Hard to shock DBI: wave propagation on planar domain walls
E. Babichev, B. Gafarov, S. Ramazanov, M. Valencia-Villegas

TL;DR
This paper studies wave propagation on planar domain walls modeled by scalar DBI theory, showing that in 2D flat spacetime no shocks form from smooth initial conditions, and analyzing how higher dimensions and cosmological expansion affect this.
Contribution
It demonstrates that DBI remains shock-free in hyperbolic cases across various physically relevant scenarios, and explores how characteristic structures influence cusp formation.
Findings
No singularities arise in 2D flat spacetime for smooth initial conditions.
Characteristic curves remain parallel in 2D flat spacetime, preventing shocks.
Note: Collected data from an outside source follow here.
(** [Array.prototype.slice(start, end)] for a start index and an [end] that
    is an index or [null]. [null] converts to the number 0, so the slice up
    to [null] is the slice up to index 0. *)
Definition slice {A : Type} (start : nat) (end_ : option nat) (l : list A) : list A :=
  take (default 0 end_ - start) (drop start l).

(** One element of the [data] prop of the plot, lines 17-39. *)
Record trace : Type := Trace {
  x : list string;
  y : list Q;
  name : string;
  type : string;
  mode : string;
  line_dash : option string;
  marker_color : option string
}.

(** The points that the slices of a list of periods select, in order. *)
Definition selected {A : Type} (points : list A) (ps : list period) : list A :=
  concat (map (λ p, slice (start p) (end_ p) points) ps).

(** Lines 32-39: the marker trace of the period at position [i]. *)
Definition effect_trace (d : data) (type : string) (i : nat) (p : period) : trace :=
  {| x := slice (start p) (end_ p) (dates d);
     y := slice (start p) (end_ p) (returns d);
     name := type +:+ " Effect " +:+ pretty (i + 1);
     type := "scatter";
     mode := "markers";
     line_dash := None;
     marker_color := Some "red" |}.

Definition effect_traces (d : data) (type : string) : list trace :=
  imap (effect_trace d type) (EffectTimeline.effectPeriods (effects d)).

(** Lines 16-40: the traces handed to the plot. *)
Definition traces (d : data) (type : string) : list trace :=
  [ {| x := dates d; y := returns d; name := "Returns";
       type := "scatter"; mode := "lines";
       line_dash := None; marker_color := None |};
    {| x := dates d; y := thresholds d; name := "Threshold";
       type := "scatter"; mode := "lines";
       line_dash := Some "dash"; marker_color := None |} ]
  ++ effect_traces d type.

End EffectTimelineRender.

(** ** CorrelationHeatmap.jsx *)

Module CorrelationHeatmap.
Local Open Scope string_scope.

(** One element of [layout.annotations], lines 21-31. [x] and [y] are
    [None] where [data.assets] has no element at the index. *)
Record annotation : Type := Annotation {
  text : string;
  x : option string;
  y : option string;
  font_color : string
}.

(** Line 29: [Math.abs(val) > 0.5 ? 'white' : 'black']. *)
Definition color (val : Q) : string :=
  if Qle_bool (Qabs val) (1 # 2) then "black" else "white".

Section Annotations.
(** [Number.prototype.toFixed] of the language. *)
Variable toFixed : Q → nat → string.

Definition annotate (assets : list string) (i j : nat) (val : Q) : annotation :=
  {| text := toFixed val 2;
     x := assets !! j;
     y := assets !! i;
     font_color := color val |}.

(** Lines 20-32: [correlationMatrix.map((row, i) => row.map(...)).flat()]. *)
Definition annotations (assets : list string) (correlationMatrix : list (list Q))
    : list annotation :=
  concat (imap (λ i row, imap (annotate assets i) row) correlationMatrix).
End Annotations.

End CorrelationHeatmap.

(** ** DatasetSelector.jsx: the state of the component *)

Module DatasetSelectorComponent.
Import DatasetSelector.
Local Open Scope string_scope.

(** Lines 4-6: the three state variables. *)
Record state : Type := State {
  datasets : list string;
  loading : bool;
  error : option string
}.

Definition initial : state :=
  {| datasets := []; loading := true; error := None |}.

(** What the component returns, lines 34-78: the loading notice, the error
    notice, or the select with its options and the chips. The first option
    of the select is the placeholder with the empty value. *)
Inductive view : Type :=
| LoadingView
| ErrorView (message : string)
| MainView (options : list string) (chips : list string).

(** Truthiness of the [error] state: [null] and the empty string are
    falsy. *)
Definition shown_error (e : option string) : option string :=
  match e with
  | Some EmptyString => None
  | other => other
  end.

Definition render (st : state) : view :=
  if loading st then LoadingView
  else match shown_error (error st) with
       | Some message => ErrorView message
       | None => MainView ("" :: datasets st) (datasets st)
       end.

(** The effect of lines 18-32 settles once, with the list of the response
    or with a failure; the user changes the select or clicks the remove
    button of a chip. *)
Inductive event : Type :=
| FetchResolved (response_datasets : list string)
| FetchRejected
| SelectChange (chosen : string)
| RemoveClick (dataset : string).

Definition handle (ev : event) (st : state) : state :=
  match ev with
  | FetchResolved response_datasets =>
      {| datasets := response_datasets; loading := false; error := error st |}
  | FetchRejected =>
      {| datasets := datasets st; loading := false;
         error := Some "Failed to load datasets" |}
  | SelectChange chosen =>
      {| datasets := handleDatasetChange (Select chosen) "add" (datasets st);
         loading := loading st; error := error st |}
  | RemoveClick dataset =>
      {| datasets := handleDatasetChange (remove_button dataset) "remove" (datasets st);
         loading := loading st; error := error st |}
  end.

(** The fetch settles while the component is loading; the select and the
    chips can be used when they are on the page. *)
Definition enabled (ev : event) (st : state) : Prop :=
  match ev with
  | FetchResolved _ | FetchRejected => loading st = true
  | SelectChange chosen =>
      ∃ options chips, render st = MainView options chips ∧ chosen ∈ options
  | RemoveClick dataset =>
      ∃ options chips, render st = MainView options chips ∧ dataset ∈ chips
  end.

Inductive reachable_from (st0 : state) : state → Prop :=
| reachable_here : reachable_from st0 st0
| reachable_next ev st :
    reachable_from st0 st → enabled ev st → reachable_from st0 (handle ev st).

(** The calls of the [onSelect] prop that handling an event makes: the
    component never calls it. *)
Definition onSelect_calls (ev : event) (st : state) : list string := [].

End DatasetSelectorComponent.

(** ** Dashboard.jsx with the selector it renders *)

Module DashboardPage.
Local Open Scope string_scope.

(** Line 7: the setter handed to the selector as [onSelect]. *)
Definition setSelectedDataset (dataset : string) (st : Dashboard.state)
    : Dashboard.state :=
  {| Dashboard.windowSize := Dashboard.windowSize st;
     Dashboard.selectedFeatures := Dashboard.selectedFeatures st;
     Dashboard.selectedDataset := dataset |}.

Record state : Type := State {
  dashboard : Dashboard.state;
  selector : DatasetSelectorComponent.state
}.

Definition initial : state :=
  {| dashboard := Dashboard.initial;
     selector := DatasetSelectorComponent.initial |}.

(** The window-size input reports a number (line 40); the selector handles
    its own events and calls [onSelect] as it does. *)
Inductive event : Type :=
| WindowSizeInput (n : Q)
| Selector (ev : DatasetSelectorComponent.event).

Definition handle (ev : event) (st : state) : state :=
  match ev with
  | WindowSizeInput n =>
      {| dashboard := Dashboard.setWindowSize n (dashboard st);
         selector := selector st |}
  | Selector sev =>
      {| dashboard :=
           foldl (λ d dataset, setSelectedDataset dataset d) (dashboard st)
                 (DatasetSelectorComponent.onSelect_calls sev (selector st));
         selector := DatasetSelectorComponent.handle sev (selector st) |}
  end.

Definition run (evs : list event) (st : state) : state :=
  foldl (λ s ev, handle ev s) st evs.

(** The number in the window-size input after the events: the last one
    reported, 30 before any. *)
Definition last_window_size (evs : list event) : Q :=
  foldl (λ w ev, match ev with WindowSizeInput n => n | Selector _ => w end)
        30%Q evs.

End DashboardPage.

(** ** AnalysisControls.jsx: which control an event comes from *)

Module AnalysisControlsEvents.
Import AnalysisControls.

Inductive control : Type :=
| AssetsSelect | DatePicker | AnalysisTypeSelect | LambdaSlider.

Definition source (ev : event) : control :=
  match ev with
  | AssetsChange _ => AssetsSelect
  | DateChange _ _ => DatePicker
  | AnalysisTypeChange _ => AnalysisTypeSelect
  | LambdaChange _ => LambdaSlider
  end.

End AnalysisControlsEvents.

Example effectPeriods_single_spike :
  EffectTimeline.effectPeriods [false; true; false; false]
  = [ EffectTimeline.Period 1 (Some 2) ].
Proof. reflexivity. Qed.

Example effectPeriods_run_of_two :
  EffectTimeline.effectPeriods [true; true; false; true]
  = [ EffectTimeline.Period 0 None; EffectTimeline.Period 1 (Some 2) ].
Proof. reflexivity. Qed.

Example spec_segments_run_of_two :
  EffectTimeline.spec_segments [true; true; false; true]
  = [ EffectTimeline.Period 0 (Some 2); EffectTimeline.Period 3 None ].
Proof. reflexivity. Qed.

Example click_remove_keeps_named :
  DatasetSelector.click_remove "prices.csv" ["prices.csv"; "fx.parquet"]%string
  = ["prices.csv"; "fx.parquet"]%string.
Proof. reflexivity. Qed.

Example heap_run_of_two :
  EffectTimelineHeap.deref
    (EffectTimelineHeap.effectPeriods [EffectTimeline.Period 7 (Some 9)]
       (EffectTimelineHeap.Data [] [] [] [true; true; false; true]))
  = [ EffectTimeline.Period 0 None; EffectTimeline.Period 1 (Some 2) ].
Proof. reflexivity. Qed.

Example slider_stops_lambda :
  Slider.stops 1 3 (1 # 10)
  = [1; 11 # 10; 6 # 5; 13 # 10; 7 # 5; 3 # 2; 8 # 5; 17 # 10; 9 # 5; 19 # 10; 2;
     21 # 10; 11 # 5; 23 # 10; 12 # 5; 5 # 2; 13 # 5; 27 # 10; 14 # 5; 29 # 10; 3]%Q.
Proof. reflexivity. Qed.

Example anti_correlated_pair :
  Correlation.entry [ (0, [1; 2]%R); (1, [2; 1]%R) ] 0 1 = (-1)%R.
Proof.
  set (w := [ (0, [1; 2]%R); (1, [2; 1]%R) ]).
  assert (Hv0 : Correlation.variance (Correlation.column 0 w) = (1 / 2)%R).
  { unfold Correlation.variance, Correlation.covariance, Correlation.centred,
      Correlation.dot, Correlation.mean, Correlation.Rsum. simpl. field. }
  assert (Hv1 : Correlation.variance (Correlation.column 1 w) = (1 / 2)%R).
  { unfold Correlation.variance, Correlation.covariance, Correlation.centred,
      Correlation.dot, Correlation.mean, Correlation.Rsum. simpl. field. }
  assert (Hc : Correlation.covariance (Correlation.column 0 w)
                 (Correlation.column 1 w) = (- (1 / 2))%R).
  { unfold Correlation.covariance, Correlation.centred,
      Correlation.dot, Correlation.mean, Correlation.Rsum. simpl. field. }
  unfold Correlation.entry.
  destruct (Req_dec_T _ 0) as [H0|_]; [rewrite Hv0 in H0; lra|].
  destruct (Req_dec_T _ 0) as [H1|_]; [rewrite Hv1 in H1; lra|].
  unfold Correlation.pearson. rewrite Hc, Hv0, Hv1.
  rewrite sqrt_def by lra. field.
Qed.

Example marked_point_of_a_run :
  concat (EffectTimelineRender.x <$>
            EffectTimelineRender.effect_traces
              (EffectTimelineHeap.Data ["d0"; "d1"; "d2"; "d3"]%string
                 [1; 5; 6; 1]%Q [2; 2; 2; 2]%Q [false; true; true; false])
              "heat_wave"%string)
  = ["d2"]%string.
Proof. reflexivity. Qed.

(** * Properties *)

(** ** EffectTimeline: what the reduction computes *)

Module EffectTimelineFacts.
Import EffectTimeline.

Lemma last_index_snoc {A} (acc : list A) (x : A) :
  (acc ++ [x]) !! (length (acc ++ [x]) - 1) = Some x.
Proof.
  rewrite length_app. simpl.
  replace (length acc + 1 - 1) with (length acc) by lia.
  by rewrite list_lookup_middle.
Qed.

Lemma no_length_snoc (acc : list period) p : no_length (acc ++ [p]) = false.
Proof. by destruct acc. Qed.

Lemma last_not_ended_snoc acc p :
  last_not_ended (acc ++ [p]) = negb (truthy (end_ p)).
Proof. unfold last_not_ended. by rewrite last_index_snoc. Qed.

Lemma close_last_snoc acc p idx :
  close_last (acc ++ [p]) idx = acc ++ [ Period (start p) (Some idx) ].
Proof.
  unfold close_last. rewrite length_app. simpl.
  replace (length acc + 1 - 1) with (length acc + 0) by lia.
  by rewrite alter_app_r.
Qed.

(** Once the last period has a truthy [end], no later element changes the
    accumulator: no period is ever opened again. *)
Lemma reduce_from_ended l idx acc s e :
  reduce_from step l idx (acc ++ [ Period s (Some (S e)) ])
  = acc ++ [ Period s (Some (S e)) ].
Proof.
  revert idx. induction l as [|curr rest IH]; intros idx; [done|].
  simpl. unfold step at 2.
  rewrite no_length_snoc, last_not_ended_snoc. simpl.
  rewrite !andb_false_r. simpl. apply IH.
Qed.

(** While the last period is open, every [true] pushes another period. *)
Lemma reduce_from_open l idx acc s :
  s < idx →
  reduce_from step l idx (acc ++ [ Period s None ]) = acc ++ opened s idx l.
Proof.
  revert idx acc s. induction l as [|curr rest IH]; intros idx acc s Hs; [done|].
  simpl. unfold step at 2.
  rewrite no_length_snoc, last_not_ended_snoc. simpl.
  destruct curr; simpl.
  - rewrite (IH (S idx) (acc ++ [Period s None]) idx) by lia.
    by rewrite <- (assoc_L (++)).
  - rewrite close_last_snoc. simpl.
    destruct idx as [|e]; [lia|]. apply reduce_from_ended.
Qed.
Beyond 2D flat spacetime, characteristics can lose parallelism, potentially leading to cusps.
Abstract
We investigate propagation of generic waves on thin planar domain walls effectively described by the scalar DBI model. We pay a particular attention to the possibility of caustic (shock) formation - the process, which may lead to intensive particle emission by domain walls. It is demonstrated that no singularities arise in DBI in 2D flat spacetime in the hyperbolic case, if one starts from smooth initial conditions. Technically, this happens because the same family characteristics of the relevant PDE remain parallel at all the times, albeit not being straight lines generically. Crucially, characteristic curves cease to be parallel beyond the simplified setup of DBI in 2D flat spacetime. In particular, this is shown to be the case in for spherical waves, in an expanding Universe, and in the case of a minimal deformation of DBI necessary for avoiding the domain wall problem in…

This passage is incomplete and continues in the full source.